La guerre en Ukraine risque-t-elle de freiner la lutte contre le dérèglement climatique ?
Officiellement, la transition énergétique reste la priorité. Mais pour se défaire des combustibles russes et répondre à l’envolée des prix de l’énergie, les grandes économies cherchent déjà à relancer la production de charbon, de pétrole et de gaz.
« Nous marchons les yeux fermés vers la catastrophe climatique » et la guerre en Ukraine renforce cette « folie ». Dans une mise en garde plus saisissante que jamais, le secrétaire général des Nations unies, Antonio Guterres, a résumé l’inquiétude de nombreux observateurs : le conflit ouvert par la Russie risque-t-il de porter un coup fatal à l’ambition climatique ?
Alors que le monde est ébranlé par la flambée des prix de l’énergie et par la nécessité de se défaire le plus rapidement possible de sa dépendance aux combustibles fossiles russes, les gouvernements font face à un défi inédit : agir, à court terme, pour garantir à des centaines de millions de citoyens la possibilité de continuer à se chauffer et faire fonctionner leurs économies, tout en accélérant les efforts pour atteindre la neutralité carbone d’ici à 2050.
Dans l’immédiat, la priorité des grandes économies est de relancer la production de charbon, de pétrole et de gaz pour remplacer les millions de barils exportés chaque jour par les Russes. « Ces mesures à court terme risquent de créer une dépendance à long terme aux combustibles fossiles et de rendre impossible la limitation du réchauffement climatique à 1,5 °C », a averti M. Guterres, lundi 21 mars.
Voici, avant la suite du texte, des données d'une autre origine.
(** A prefix that has its identifier and its end is sent as the first
    token, from offset 0 through the delimiter; no token after it is an
    error, and a prefix token after it does not start at offset 0. *)
Lemma lex_prefix_token (rest : gostring) (i : nat) :
  IndexAny rest delimChars = Some (S i) ->
  exists more,
    lex ("$"%char :: rest) =
    Some (mkToken tokenPrefix 0 ("$"%char :: firstn (S i + 1) rest) :: more)
    /\ Forall (fun t => tokType t <> tokenError) more
    /\ Forall (fun t => tokType t = tokenPrefix -> tokPos t <> 0) more.
Proof.
  intros Ei. unfold lex.
  replace (length ("$"%char :: rest) + 2) with (S (length rest + 2))
    by (simpl; lia).
  cbn [run apply_state]. unfold lexPrefix.
  cbn [pos input skipn set_pos Nat.add].
  change (HasPrefix ("$"%char :: rest) (str "$")) with true.
  cbn iota. cbn [skipn]. rewrite Ei. cbn [Nat.eqb].
  destruct (IndexAny_Some _ _ Ei) as (c & Hc & _).
  assert (Hlt : S i < length rest) by (apply nth_error_Some; congruence).
  set (l1 := emit (set_pos (set_pos (mkLexer ("$"%char :: rest) 0 0 []) 1)
                     (S (S i + 1))) tokenPrefix).
  destruct (underscore_step l1) as (Hi & Hp & pre & Ht & Hf & _); [simpl; lia|].
  cbn zeta in *.
  match goal with
  | |- context [run _ _ ?l2] =>
      destruct (@run_fragment_total (length rest + 2) l2)
        as (l' & more & Hr & Ht' & Hm);
      [rewrite Hi; exact Hp
      | rewrite Hi; change (input l1) with ("$"%char :: rest);
        cbn [length]; lia |]
  end.
  rewrite Hr. cbn [option_map]. rewrite Ht', Ht.
  exists (pre ++ more). split; [reflexivity|].
  apply fragmentTokens_types in Hm.
  split; apply Forall_app; split.
  - revert Hf. apply Forall_impl. intros t [H _]. congruence.
  - revert Hm. apply Forall_impl. intros t [_ H]. exact H.
  - revert Hf. apply Forall_impl. intros t [_ H] _. rewrite H. discriminate.
  - revert Hm. apply Forall_impl. intros t [H _] H'. contradiction.
Qed.

(** Nothing follows an error token, and nothing comes before it. *)
Lemma lex_error_alone (inp : gostring) (ts pre post : list token) (e : token) :
  lex inp = Some ts ->
  ts = pre ++ e :: post ->
  tokType e = tokenError ->
  pre = [] /\ post = [].
Proof.
  intros Hl Hts He.
  destruct (lex_total inp) as (ts' & Hl' & Hshape).
  rewrite Hl in Hl'. injection Hl' as <-.
  destruct Hshape as [(e' & Hone & _)|(p & more & Hpm & Hp & _ & Hm)].
  - rewrite Hts in Hone. destruct pre as [|x pre].
    + injection Hone as _ ->. split; reflexivity.
    + destruct pre; discriminate.
  - exfalso.
    assert (Hall : Forall (fun t => tokType t <> tokenError) ts).
    { rewrite Hpm. apply Forall_app. split.
      - revert Hp. apply Forall_impl. intros t H. congruence.
      - apply fragmentTokens_types in Hm. revert Hm. apply Forall_impl.
        intros t [_ H]. exact H. }
    rewrite Hts in Hall. apply Forall_app in Hall as [_ Hall].
    inversion Hall as [|? ? Hne _]. contradiction.
Qed.
(** A piece holds no separator, and of any other character at most as
    many as the whole string. *)
Lemma split_piece_count d s p :
  In p (Py.split sep s) →
  count_char c p = 0 ∧ count_char d p ≤ count_char d s.
Proof.
  subst sep. revert p. induction s as [|a s IH]; intros p.
  - intros [<-|[]]. done.
  - rewrite split_one_char. cbn [count_char].
    destruct (Ascii.eqb a c) eqn:Ha.
    + intros [<-|Hin]; [cbn; lia|]. destruct (IH p Hin). lia.
    + destruct (Py.split (String c EmptyString) s) as [|p0 ps]; cbn [Py.push_char].
      * intros [<-|[]]. cbn [count_char]. rewrite Ha. lia.
      * intros [<-|Hin].
        -- destruct (IH p0) as [H1 H2]; [by left|].
           cbn [count_char]. rewrite Ha. lia.
        -- destruct (IH p) as [H1 H2]; [by right|]. lia.
Qed.
End OneCharacterSplit.


Lemma in_removelast {A} (x : A) (l : list A) : In x (removelast l) → In x l.
Proof.
  induction l as [|y [|z l] IH]; [done..|].
  change (removelast (y :: z :: l)) with (y :: removelast (z :: l)).
  intros [->|H]; [by left|]. right. by apply IH.
Qed.


Lemma count_remove_le c d s :
  count_char d (remove_char c s) ≤ count_char d s.
Proof.
  induction s as [|x s IH]; [done|]. cbn [remove_char count_char].
  destruct (Ascii.eqb x c); cbn [count_char]; lia.
Qed.

(** Where a field of a row comes from. *)
Lemma row_field_origin line row f :
  In row (line_rows line) → In f row →
  ∃ raw, In raw (fields line) ∧
         ∀ d, count_char d "I:" = 0 → count_char d f ≤ count_char d raw.
Proof.
  intros Hrow Hf.
  destruct (line_rows_origin _ _ Hrow) as [[_ ->]|(_ & _ & ->)].
  - unfold header_row in Hf. apply in_map_iff in Hf as (raw & <- & Hraw).
    exists raw. split; [done|]. intros d _. apply count_remove_le.
  - unfold data_row, header_row in Hf.
    destruct (fields line) as [|raw0 raws]; [done|]. cbn [map] in Hf.
    destruct Hf as [<-|Hf].
    + exists raw0. split; [by left|]. intros d Hd.
      rewrite count_replace_label by done. apply count_remove_le.
    + apply in_map_iff in Hf as (raw & <- & Hraw).
      exists raw. split; [by right|]. intros d _. apply count_remove_le.
Qed.

Lemma drop_preamble_app pre rest :
  Forall (λ line, is_header_line line = false) pre →
  drop_preamble (pre ++ rest) = drop_preamble rest.
Proof.
  induction 1 as [|l pre Hl _ IH]; [done|].
  cbn [app drop_preamble]. by rewrite Hl.
Qed.




(** X1: the loop of [parse_data] computes the following table: the lines
    before the first line with the marker are dropped; from there on, in
    input order, a line with the marker gives its header row, a line
    without the marker and without fields gives nothing, and any other
    line gives its data row. *)
Theorem parse_data_line_by_line data :
  parse_data data =
    flat_map
      (λ line,
         if Py.contains "ITER" line then [map (remove_char space) (fields line)]
         else match map (remove_char space) (fields line) with
              | [] => []
              | first :: rest => [Py.replace "I:" "" first :: rest]
              end)
      (drop_preamble (Py.split newline data)).
Proof.
  rewrite parse_data_rows. apply flat_map_ext. intros line.
  unfold line_rows, is_header_line, data_row, header_row.
  destruct (Py.contains "ITER" line); [done|]. by destruct (fields line).
Qed.

(** X2: what the text holds before its first line with the marker has
    no effect on the result. *)
Theorem preamble_ignored pre rest :
  Forall single_line (pre ++ rest) →
  Forall (λ line, Py.contains "ITER" line = false) pre →
  parse_data (Py.join newline (pre ++ rest)) =
    parse_data (Py.join newline rest).
Proof.
  intros Hsingle Hpre. destruct rest as [|r rest].
  - rewrite app_nil_r in *. destruct pre as [|p pre]; [done|].
    rewrite parse_data_rows.
    destruct (split_join (p :: pre)) as [-> _]; [done..|].
    by rewrite (drop_preamble_no_header _ Hpre).
  - apply Forall_app in Hsingle as Hboth. destruct Hboth as [_ Hrest].
    rewrite !parse_data_rows.
    destruct (split_join (pre ++ r :: rest)) as [-> _];
      [by destruct pre|done|].
    destruct (split_join (r :: rest)) as [-> _]; [done..|].
    by rewrite drop_preamble_app.
Qed.

Lemma preamble_ignored_witness :
  parse_data (Py.join newline
                ["Solving..."; "n = 25"; "N | ITER |"; "I:0 | 1 |"]) =
  parse_data (Py.join newline ["N | ITER |"; "I:0 | 1 |"]).
Proof.
  apply (preamble_ignored ["Solving..."; "n = 25"]
           ["N | ITER |"; "I:0 | 1 |"]); repeat constructor.
Defined.

(** X3: the number of fields of a line is its number of delimiters, and
    what stands behind the last delimiter of a line is dropped: a line
    without a delimiter has no field, whatever it holds. *)
Theorem text_after_last_delimiter_dropped body tail :
  count_char "|" tail = 0 →
  fields (body +:+ "|" +:+ tail) = Py.split "|" body ∧
  length (fields (body +:+ "|" +:+ tail)) = S (count_char "|" body) ∧
  fields tail = [].
Proof.
  intros Htail. unfold fields, Py.drop_last.
  rewrite (split_app "|"), (split_absent "|" tail Htail), removelast_last.
  split; [done|]. split; [apply (split_length "|")|done].
Qed.

Lemma text_after_last_delimiter_dropped_witness :
  fields ("I:0 | 1 " +:+ "|" +:+ " 10") = Py.split "|" "I:0 | 1 " ∧
  length (fields ("I:0 | 1 " +:+ "|" +:+ " 10")) = S (count_char "|" "I:0 | 1 ") ∧
  fields " 10" = [].
Proof.
  apply (text_after_last_delimiter_dropped "I:0 | 1 " " 10"). reflexivity.
Defined.

(** X4: no field of a returned row contains the delimiter or a newline. *)
Theorem fields_have_no_delimiter data row f :
  In row (parse_data data) → In f row →
  Py.contains "|" f = false ∧ Py.contains newline f = false.
Proof.
  intros (line & Hline & Hrow)%parse_data_row_origin Hf.
  destruct (row_field_origin _ _ _ Hrow Hf) as (raw & Hraw & Hcount).
  apply in_removelast in Hraw.
  destruct (split_piece_count "|" (ascii_of_nat 10) _ _ Hraw) as [Hbar Hnl].
  destruct (split_piece_count (ascii_of_nat 10) "|" _ _ Hline) as [Hline_nl _].
  split; apply contains_one_char_absent.
  - specialize (Hcount "|"%char eq_refl). lia.
  - specialize (Hcount (ascii_of_nat 10) eq_refl). lia.
Qed.

Lemma fields_have_no_delimiter_witness :
  Py.contains "|" "10" = false ∧ Py.contains newline "10" = false.
Proof.
  apply (fields_have_no_delimiter example_text ["0"; "1"; "10"] "10").
  - right. by left.
  - right. right. by left.
Defined.


Lemma split_lines_app t1 t2 :
  Py.split newline (t1 +:+ newline +:+ t2) =
  Py.split newline t1 ++ Py.split newline t2.
Proof. apply (split_app (ascii_of_nat 10)). Qed.

(** X6: once a text holds a line with the marker, text added behind it
    on new lines only adds the rows of the added lines. *)
Theorem rows_of_added_lines t1 t2 :
  existsb (Py.contains "ITER") (Py.split newline t1) = true →
  parse_data (t1 +:+ newline +:+ t2) =
    parse_data t1 ++ flat_map line_rows (Py.split newline t2).
Proof.
  intros Hseen. unfold parse_data.
  rewrite split_lines_app, parse_lines_app.
  pose proof (parse_lines_seen_header parse_init _ Hseen) as Hskip.
  by destruct (parse_lines_active _ (Py.split newline t2) Hskip) as [_ ->].
Qed.

Lemma rows_of_added_lines_witness :
  parse_data (("pre" +:+ newline +:+ "N | ITER |") +:+ newline +:+
              ("I:0 | 1 |" +:+ newline +:+ newline +:+ "I:1 | 2 |")) =
  parse_data ("pre" +:+ newline +:+ "N | ITER |") ++
  flat_map line_rows
    (Py.split newline ("I:0 | 1 |" +:+ newline +:+ newline +:+ "I:1 | 2 |")).
Proof.
  apply (rows_of_added_lines ("pre" +:+ newline +:+ "N | ITER |")).
  reflexivity.
Defined.

(** * Further properties of the exporters *)




















(** * The sweep *)







Lemma save_xlsx_outcome result_folder data filename fs :
  snd (save_xlsx result_folder data filename fs) = Returned ↔
  is_Some (write_rows 0 data ∅).
Proof.
  unfold save_xlsx. destruct (write_rows 0 data ∅); cbn; split;
    first [done | by eexists | by intros [? ?]].
Qed.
Les pays « obnubilés » par cet approvisionnement pourraient « négliger ou mettre à genoux les politiques visant à réduire l’utilisation » de ces mêmes combustibles.
A l’issue d’une réunion des ministres de l’énergie, jeudi 24 mars, le directeur général de l’Agence internationale de l’énergie (AIE) a exprimé les mêmes inquiétudes. « Nous devons faire extrêmement attention à ce que la lutte contre le dérèglement climatique ne soit pas une nouvelle victime de la guerre menée par la Russie, a souligné Fatih Birol. Le secteur de l’énergie est à un tournant historique. Les craintes concernant la sécurité d’approvisionnement doivent être un élément supplémentaire pour nous pousser à atteindre nos ambitions climatiques. »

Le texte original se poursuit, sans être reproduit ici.